Recent financial tensions originating in the United States have not had a tangible impact on domestic financial conditions. Costa Rica’s banking system appears solid, with banks exceeding the minimum regulatory capital requirements and country risk, as measured by the Emerging Market Bond Index, decreased recently on account of an improved fiscal outlook.
Monetary policy will continue to ease while fiscal policy will remain prudent
Monetary policy is projected to continue to ease, with further policy rate reductions as inflation remains within the 2-4% tolerance band. The policy rate is expected to be cut by 150 basis points between 2023Q2 and the end of 2024. The fiscal stance will remain restrictive as the fiscal rule contains public spending. The central government primary surplus will reach 1.6% of GDP in 2023 and 1.9% of GDP in 2024. The central government deficit will increase to 3.5% of GDP in 2023, from 2.5% of GDP in 2022, as interest rate increases drive up public debt servicing costs, and then fall to 3% of GDP in 2024. Public debt should come down to 64% of GDP by 2024, from a 70% peak in mid-2021.
Growth will slow in 2023 and then recover slowly
Growth will slow to 2.8% in 2023 and edge up to 3.0% in 2024 as global and domestic economic conditions gradually improve. Falling real wages and weaker labour market conditions will hold back household real disposable income in 2023, softening private consumption. Gross fixed capital formation will be held back by high interest rates and the lack of fiscal space in the first half of 2023, and then start recovering. The improvement in the terms of trade will weigh on exports in both 2023 and 2024 but along with contained domestic cost pressures and lower external inflationary pressures will hasten disinflation. A reform of the fiscal rule, reducing its ability to contain public spending, could generate concern about debt sustainability and increase debt servicing costs. On the upside, the renewed efforts to deepen trade integration might strengthen exports.

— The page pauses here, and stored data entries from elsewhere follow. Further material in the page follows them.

(** * fastify-openapi-glue: schema normalisation, service resolution and
      the access-control hook of [index.js]

    The development follows [index.js] top down:

    - [Js]       the fragment of JavaScript values and strings the plugin
                 manipulates (JSON values, a store of mutable objects,
                 [String.prototype.split], template literals); the
                 engine's [String.prototype.toLowerCase] is a parameter;
    - [Schema]   [isObject], [unknownFormats] and [stripResponseFormats],
                 which mutates the response schema objects in place;
    - [Config]   the parsed route table and the plugin options;
    - [Gate]     [checkJWT], [checkAccess] and the [preValidation] hook,
                 written in a small state-and-exception monad over the
                 request, the reply and the trace of external calls;
    - [Routes]   the body of [generateRoutes]: one pass over
                 [config.routes] that normalises, resolves the service
                 callable, installs the hook or the stub, and registers;
    - [Examples] an engine, a verifier, a service object, a store and
                 some requests.

    External collaborators ([jwt.verify], [ip.cidrSubnet], the schema
    validator, the host server) are parameters or small models that are
    marked as such.  The properties come after the definitions: first the
    normaliser, then the hook, then route generation, and last the
    statements on the inputs of [Examples]. *)

From Stdlib Require Import ZArith String Ascii List Bool Lia.
From stdpp Require Import base option list gmap strings pretty.

(* ===================================================================== *)
(** ** JavaScript values                                                  *)
(* ===================================================================== *)

Module Js.

(** Objects live in a store and are referred to by location: two
    properties holding the same [VRef] alias the same object, and an
    assignment through one is seen through the other.  Arrays are never
    assigned to by [index.js], so they are kept as immutable values. *)
Definition loc := nat.

#[warnings="-register-all"]
Inductive value : Type :=
| VUndefined
| VNull
| VBool (b : bool)
| VNum (n : Z)          (* the integers among the JSON numbers *)
| VStr (s : string)
| VArr (elems : list value)
| VRef (l : loc).

(** Own enumerable properties of an object, in [for ... in] order. *)
Abbreviation object := (list (string * value)).
Abbreviation heap := (gmap loc object).

(** A property key is a name or an array index. *)
Inductive key : Type :=
| KName (s : string)
| KIndex (i : nat).

(** ToBoolean. *)
Definition truthy (v : value) : bool :=
  match v with
  | VUndefined | VNull => false
  | VBool b => b
  | VNum n => negb (n =? 0)%Z
  | VStr s => negb (String.eqb s "")
  | VArr _ | VRef _ => true
  end.

(** First binding of a name in a property list. *)
Fixpoint lookupProp (name : string) (o : object) : option value :=
  match o with
  | [] => None
  | (k, v) :: o' => if String.eqb k name then Some v else lookupProp name o'
  end.

(** [o[name] = x] on a property list: overwrite the binding, or add it
    at the end when the object has none. *)
Fixpoint setProp (name : string) (x : value) (o : object) : object :=
  match o with
  | [] => [(name, x)]
  | (k, v) :: o' =>
      if String.eqb k name then (k, x) :: o' else (k, v) :: setProp name x o'
  end.

(** The one-character strings of a string, as [for ... in] sees them. *)
Fixpoint chars (s : string) : list string :=
  match s with
  | EmptyString => []
  | String c s' => String c EmptyString :: chars s'
  end.

(** [v[k]].  A location without an object in the store has no property. *)
Definition getProp (h : heap) (v : value) (k : key) : value :=
  match v, k with
  | VRef l, KName name =>
      match h !! l with
      | Some o => default VUndefined (lookupProp name o)
      | None => VUndefined
      end
  | VArr elems, KIndex i => default VUndefined (elems !! i)
  | VArr elems, KName name =>
      if String.eqb name "length" then VNum (Z.of_nat (length elems))
      else VUndefined
  | VStr s, KIndex i => default VUndefined (VStr <$> chars s !! i)
  | _, _ => VUndefined
  end.

(** The keys a [for (let item in v)] loop enumerates. *)
Definition forInKeys (h : heap) (v : value) : list key :=
  match v with
  | VRef l =>
      match h !! l with
      | Some o => KName <$> o.*1
      | None => []
      end
  | VArr elems => KIndex <$> seq 0 (length elems)
  | VStr s => KIndex <$> seq 0 (length (chars s))
  | _ => []
  end.

(** [v.name = x].  Only objects of the store are ever assigned to. *)
Definition assign (h : heap) (v : value) (name : string) (x : value) : heap :=
  match v with
  | VRef l =>
      match h !! l with
      | Some o => <[l := setProp name x o]> h
      | None => h
      end
  | _ => h
  end.

(** [Array.prototype.join] with a one-character separator. *)
Fixpoint join (sep : string) (parts : list string) : string :=
  match parts with
  | [] => ""
  | [p] => p
  | p :: ps => p +:+ sep +:+ join sep ps
  end.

Continuing structural reforms to boost growth and equity
Persevering with the implementation of structural reforms would strengthen growth and economic resilience and reduce inequalities. Increasing female labour market participation by expanding the coverage of early education and care for children below four years and improving the quality and efficiency of education by providing support to students with learning gaps and increasing the number of science graduates, would support higher growth and equity. Establishing virtual one-stop shops could reduce the high administrative burden when starting a company. To achieve net carbon neutrality by 2050, Costa Rica should maintain its 100% share of electricity produced from renewable sources, reduce emissions in the transport sector by strengthening the public transport network and expand the fleet of zeroemission vehicles.